§ Assignment:
Below is a listing. Quote from it, exactly, the lines from the one containing "- intros [(pre & post & ->)|[Hlast ->]]." down to the one containing "- intros [[(run & Hcl & Hne", both ends included, and nothing else.

§ Data records:
(** A word of a text: a longest stretch of letters and digits that are not
    ideographs, in lower case and cut after 128 characters; an ideograph; or two
    ideographs that stand side by side. *)
Inductive word_of (cs : list (list ascii)) : string -> Prop :=
| word_letters pre run post : stretch is_word_char cs pre run post ->
    concat (char_to_lowercase <$> run) <> [] -> word_of cs (lower_word run)
| word_ideograph c : c ∈ cs -> is_cjk c = true -> word_of cs (text_of_chars [c])
| word_ideographs a b : beside cs a b -> is_cjk a = true -> is_cjk b = true -> word_of cs (text_of_chars [a; b]).

Lemma beside_snoc (cs : list (list ascii)) (c a b : list ascii) :
  beside (cs ++ [c]) a b <-> beside cs a b \/ (list.last cs = Some a /\ b = c).
Proof.
  split.
  - intros (pre & post & Hl). destruct post as [|e post _] using rev_ind.
    + right. change (a :: [b]) with ([a] ++ [b])%list in Hl. rewrite app_assoc in Hl.
      apply app_inj_tail in Hl as [-> ->]. by rewrite last_snoc.
    + left. exists pre, post. rewrite !app_comm_cons, app_assoc in Hl. by apply app_inj_tail in Hl as [-> _].
  - intros [(pre & post & ->)|[Hlast ->]].
    + exists pre, (post ++ [c])%list. by rewrite <- app_assoc.
    + apply last_Some in Hlast as [pre ->]. exists pre, []. by rewrite <- app_assoc.
Qed.

Lemma pairs_of_snoc (run : list (list ascii)) (c : list ascii) :
  pairs_of (run ++ [c]) = (pairs_of run ++ match list.last run with Some a => [text_of_chars [a; c]] | None => [] end)%list.
Proof.
  induction run as [|a [|b run] IH]; [done..|].
  change ((a :: b :: run) ++ [c])%list with (a :: b :: (run ++ [c]))%list.
  change (pairs_of (a :: b :: (run ++ [c]))%list) with (text_of_chars [a; b] :: pairs_of ((b :: run) ++ [c])).
  rewrite IH. rewrite last_cons_cons. done.
Qed.

Lemma flush_cjk_elem (run : list (list ascii)) (tokens : gset string) (t : string) :
  t ∈ flush_cjk run tokens <-> (exists c, c ∈ run /\ t = text_of_chars [c]) \/ t ∈ pairs_of run \/ t ∈ tokens.
Proof.
  unfold flush_cjk. rewrite !elem_of_union, !elem_of_list_to_set, list_elem_of_fmap. naive_solver.
Qed.

Lemma flush_word_elem (word : list (list ascii)) (tokens : gset string) (t : string) :
  t ∈ flush_word word tokens <-> (word <> [] /\ t = text_of_chars (take 128 word)) \/ t ∈ tokens.
Proof. unfold flush_word. destruct word; [naive_solver|]. rewrite elem_of_union, elem_of_singleton. naive_solver. Qed.

(** Words that no further character can change. *)
Definition settled (cs : list (list ascii)) (t : string) : Prop :=
  (exists run, closed_run is_word_char cs run /\ concat (char_to_lowercase <$> run) <> [] /\ t = lower_word run)
  \/ (exists c, c ∈ cs /\ is_cjk c = true /\ t = text_of_chars [c])
  \/ (exists a b, beside cs a b /\ is_cjk a = true /\ is_cjk b = true /\ t = text_of_chars [a; b]).

Lemma word_of_settled (cs : list (list ascii)) (t : string) :
  word_of cs t <-> settled cs t \/ (let run := trailing is_word_char cs in
                                    concat (char_to_lowercase <$> run) <> [] /\ t = lower_word run).
Proof.
  split.
  - destruct 1 as [pre run post Hs Hne|c Hc Hk|a b Hab Ha Hb].
    + destruct (proj1 (stretch_closed_or_last is_word_char cs run)) as [Hcl|[-> _]]; [by exists pre, post| |].
      * left. left. by exists run.
      * by right.
    + left. right. left. by exists c.
    + left. right. right. by exists a, b.
  - intros [[(run & Hcl & Hne & ->)|[(c & Hc & Hk & ->)|(a & b & Hab & Ha & Hb & ->)]]|[Hne ->]].
    + destruct Hcl as (pre & c & post & Hs). by eapply word_letters.
    + by apply word_ideograph.
    + by apply word_ideographs.
    + destruct (proj2 (stretch_closed_or_last is_word_char cs (trailing is_word_char cs))) as (pre & post & Hs).
      * right. split; [done|]. intros Heq. by rewrite Heq in Hne.
      * by eapply word_letters.
Qed.

(** What the loop holds after the characters [cs]. *)
Definition tokens_hold (cs : list (list ascii)) (acc : list (list ascii) * list (list ascii) * gset string) : Prop :=
  let '(word, run, tokens) := acc in
  word = concat (char_to_lowercase <$> trailing is_word_char cs) /\ run = trailing is_cjk cs
  /\ forall t, t ∈ flush_cjk run tokens <-> settled cs t.

(** The word that the characters so far end in. *)
Definition ending_word (cs : list (list ascii)) (t : string) : Prop :=
  let run := trailing is_word_char cs in concat (char_to_lowercase <$> run) <> [] /\ t = lower_word run.

Lemma settled_snoc (cs : list (list ascii)) (c : list ascii) (t : string) :
  settled (cs ++ [c]) t <->
  settled cs t \/ (is_word_char c = false /\ ending_word cs t)
  \/ (is_cjk c = true /\ (t = text_of_chars [c]
       \/ exists a, list.last cs = Some a /\ is_cjk a = true /\ t = text_of_chars [a; c])).
Proof.
  unfold settled. setoid_rewrite closed_run_snoc. setoid_rewrite beside_snoc. setoid_rewrite elem_of_app.
  setoid_rewrite list_elem_of_singleton. unfold ending_word. split.
  - intros [(run & [Hcl|(Hc & -> & _)] & Hne & ->)|[(d & [Hd| ->] & Hk & ->)|(a & b & [Hab|[Hl ->]] & Ha & Hb & ->)]]; eauto 9.
  - intros [[(run & Hcl & H)|[(d & Hd & H)|(a & b & Hab & H)]]|[(Hc & Hne & ->)|(Hc & [->|(a & Ha & Hk & ->)])]].
    + left. eauto.
    + right. left. eauto.
    + right. right. exists a, b. eauto.
    + left. eexists. split_and!; [right; split_and!; [done|reflexivity|]|done|done]. intros Heq. by rewrite Heq in Hne.
    + right. left. exists c. auto.
    + right. right. exists a, c. auto.
Qed.

Lemma last_trailing (P : list ascii -> bool) (cs : list (list ascii)) (a : list ascii) :
  list.last (trailing P cs) = Some a <-> list.last cs = Some a /\ P a = true.
Proof.
  destruct cs as [|c cs _] using rev_ind; [by split; [|intros []]|]. rewrite trailing_snoc, last_snoc.
  destruct (P c) eqn:Hc; [rewrite last_snoc; split; [intros [= ->]; auto|by intros [[= ->] _]]|].
  split; [done|intros [[= ->] Ha]; congruence].
Qed.

Lemma token_step_holds (cs : list (list ascii)) (acc : list (list ascii) * list (list ascii) * gset string) (c : list ascii) :
  tokens_hold cs acc -> tokens_hold (cs ++ [c]) (token_step acc c).
Proof.
  destruct acc as [[word run] tokens]. intros (Hw & Hr & Ht). unfold token_step.
  assert (Hend : forall t, word <> [] /\ t = text_of_chars (take 128 word) <-> ending_word cs t) by (intros t; by subst word).
  assert (Hold : forall t, settled cs t <-> (exists d, d ∈ run /\ t = text_of_chars [d]) \/ t ∈ pairs_of run \/ t ∈ tokens)
    by (intros t; by rewrite <- Ht, flush_cjk_elem).
  destruct (is_cjk c) eqn:Hk; [|destruct (char_is_alphanumeric c) eqn:Ha].
  - split_and!; [by rewrite trailing_snoc; unfold is_word_char; rewrite Hk|by rewrite trailing_snoc, Hk, Hr|].
    intros t. rewrite settled_snoc, flush_cjk_elem, flush_word_elem, Hend, Hold, pairs_of_snoc.
    setoid_rewrite elem_of_app. setoid_rewrite list_elem_of_singleton. unfold is_word_char. rewrite Hk. simpl.
    assert (Hpair : t ∈ match list.last run with Some a => [text_of_chars [a; c]] | None => [] end
                    <-> exists a, list.last cs = Some a /\ is_cjk a = true /\ t = text_of_chars [a; c]).
    { split.
      - destruct (list.last run) as [a|] eqn:El; [|by intros ?%elem_of_nil]. intros ->%list_elem_of_singleton.
        rewrite Hr in El. apply last_trailing in El as [? ?]. by exists a.
      - intros (a & Hl & Hka & ->). replace (list.last run) with (Some a); [by left|]. symmetry. rewrite Hr.
        by apply last_trailing. }
    rewrite Hpair. naive_solver.
  - split_and!; [|by rewrite trailing_snoc, Hk|].
    { rewrite trailing_snoc. unfold is_word_char. rewrite Hk, Ha. cbn [negb andb]. rewrite fmap_app, concat_app, Hw. csimpl. by rewrite app_nil_r. }
    intros t. rewrite settled_snoc, flush_cjk_elem, Ht. unfold is_word_char. rewrite Hk, Ha. simpl.
    setoid_rewrite elem_of_nil. naive_solver.
  - split_and!; [by rewrite trailing_snoc; unfold is_word_char; rewrite Hk, Ha|by rewrite trailing_snoc, Hk|].
    intros t. rewrite settled_snoc, !flush_cjk_elem, flush_word_elem, Hend, Hold. unfold is_word_char. rewrite Hk, Ha. simpl.
    setoid_rewrite elem_of_nil. naive_solver.
Qed.

(** The loop collects exactly the words of the text. *)
Lemma all_tokens_words (input : string) (t : string) : t ∈ all_tokens input <-> word_of (chars input) t.
Proof.
  unfold all_tokens. assert (Hholds : tokens_hold (chars input) (foldl token_step ([], [], ∅) (chars input))).
  { generalize (chars input). intros cs. induction cs as [|c cs IH] using rev_ind.
    - split_and!; [done|done|]. intros t'. rewrite flush_cjk_elem. unfold settled. split.
      + intros [(c & Hc & _)|[H|H]]; [by apply elem_of_nil in Hc|by apply elem_of_nil in H|set_solver].
      + intros [(run & (pre & c & post & Hl & _) & _)|[(c & Hc & _)|(a & b & (pre & post & Hl) & _)]];
          [by destruct pre, run|by apply elem_of_nil in Hc|by destruct pre].
    - rewrite foldl_snoc. by apply token_step_holds. }
  destruct (foldl _ _ _) as [[word run] tokens]. destruct Hholds as (Hw & Hr & Ht).
  rewrite word_of_settled, <- Ht, !flush_cjk_elem, flush_word_elem. subst word. unfold lower_word. tauto.
Qed.

Lemma length_btree_elements (s : gset string) : length (btree_elements s) = size s.
Proof. unfold btree_elements. by rewrite merge_sort_Permutation. Qed.

(** Within the bound, the words asked for are all the words of the text. *)
Lemma search_tokens_words (input : string) (maximum : nat) (t : string) :
  t ∈ search_tokens input maximum -> word_of (chars input) t.
Proof.
  unfold search_tokens. intros Ht. apply all_tokens_words. rewrite <- elem_of_btree_elements.
  eapply elem_of_sublist; [exact Ht|apply sublist_take].
Qed.

Lemma search_tokens_all (input : string) (maximum : nat) (t : string) :
  (size (all_tokens input) <= maximum)%nat -> word_of (chars input) t -> t ∈ search_tokens input maximum.
Proof.
  intros Hsize Ht%all_tokens_words. unfold search_tokens. rewrite take_ge; [by rewrite elem_of_btree_elements|].
  rewrite length_btree_elements. done.
Qed.
End spec.

(** ** What a search finds *)

(** An operation on the index. *)
Inductive index_op :=
| IndexMessage (busy : bool) (nonce : list ascii) (m : TgMessage)
| UnindexMessage (chat_id : ChatId) (message_id : TgMessageId).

§ Problem solution:
  - intros [(pre & post & ->)|[Hlast ->]].
    + exists pre, (post ++ [c])%list. by rewrite <- app_assoc.
    + apply last_Some in Hlast as [pre ->]. exists pre, []. by rewrite <- app_assoc.
Qed.

Lemma pairs_of_snoc (run : list (list ascii)) (c : list ascii) :
  pairs_of (run ++ [c]) = (pairs_of run ++ match list.last run with Some a => [text_of_chars [a; c]] | None => [] end)%list.
Proof.
  induction run as [|a [|b run] IH]; [done..|].
  change ((a :: b :: run) ++ [c])%list with (a :: b :: (run ++ [c]))%list.
  change (pairs_of (a :: b :: (run ++ [c]))%list) with (text_of_chars [a; b] :: pairs_of ((b :: run) ++ [c])).
  rewrite IH. rewrite last_cons_cons. done.
Qed.

Lemma flush_cjk_elem (run : list (list ascii)) (tokens : gset string) (t : string) :
  t ∈ flush_cjk run tokens <-> (exists c, c ∈ run /\ t = text_of_chars [c]) \/ t ∈ pairs_of run \/ t ∈ tokens.
Proof.
  unfold flush_cjk. rewrite !elem_of_union, !elem_of_list_to_set, list_elem_of_fmap. naive_solver.
Qed.

Lemma flush_word_elem (word : list (list ascii)) (tokens : gset string) (t : string) :
  t ∈ flush_word word tokens <-> (word <> [] /\ t = text_of_chars (take 128 word)) \/ t ∈ tokens.
Proof. unfold flush_word. destruct word; [naive_solver|]. rewrite elem_of_union, elem_of_singleton. naive_solver. Qed.

(** Words that no further character can change. *)
Definition settled (cs : list (list ascii)) (t : string) : Prop :=
  (exists run, closed_run is_word_char cs run /\ concat (char_to_lowercase <$> run) <> [] /\ t = lower_word run)
  \/ (exists c, c ∈ cs /\ is_cjk c = true /\ t = text_of_chars [c])
  \/ (exists a b, beside cs a b /\ is_cjk a = true /\ is_cjk b = true /\ t = text_of_chars [a; b]).

Lemma word_of_settled (cs : list (list ascii)) (t : string) :
  word_of cs t <-> settled cs t \/ (let run := trailing is_word_char cs in
                                    concat (char_to_lowercase <$> run) <> [] /\ t = lower_word run).
Proof.
  split.
  - destruct 1 as [pre run post Hs Hne|c Hc Hk|a b Hab Ha Hb].
    + destruct (proj1 (stretch_closed_or_last is_word_char cs run)) as [Hcl|[-> _]]; [by exists pre, post| |].
      * left. left. by exists run.
      * by right.
    + left. right. left. by exists c.
    + left. right. right. by exists a, b.
  - intros [[(run & Hcl & Hne & ->)|[(c & Hc & Hk & ->)|(a & b & Hab & Ha & Hb & ->)]]|[Hne ->]].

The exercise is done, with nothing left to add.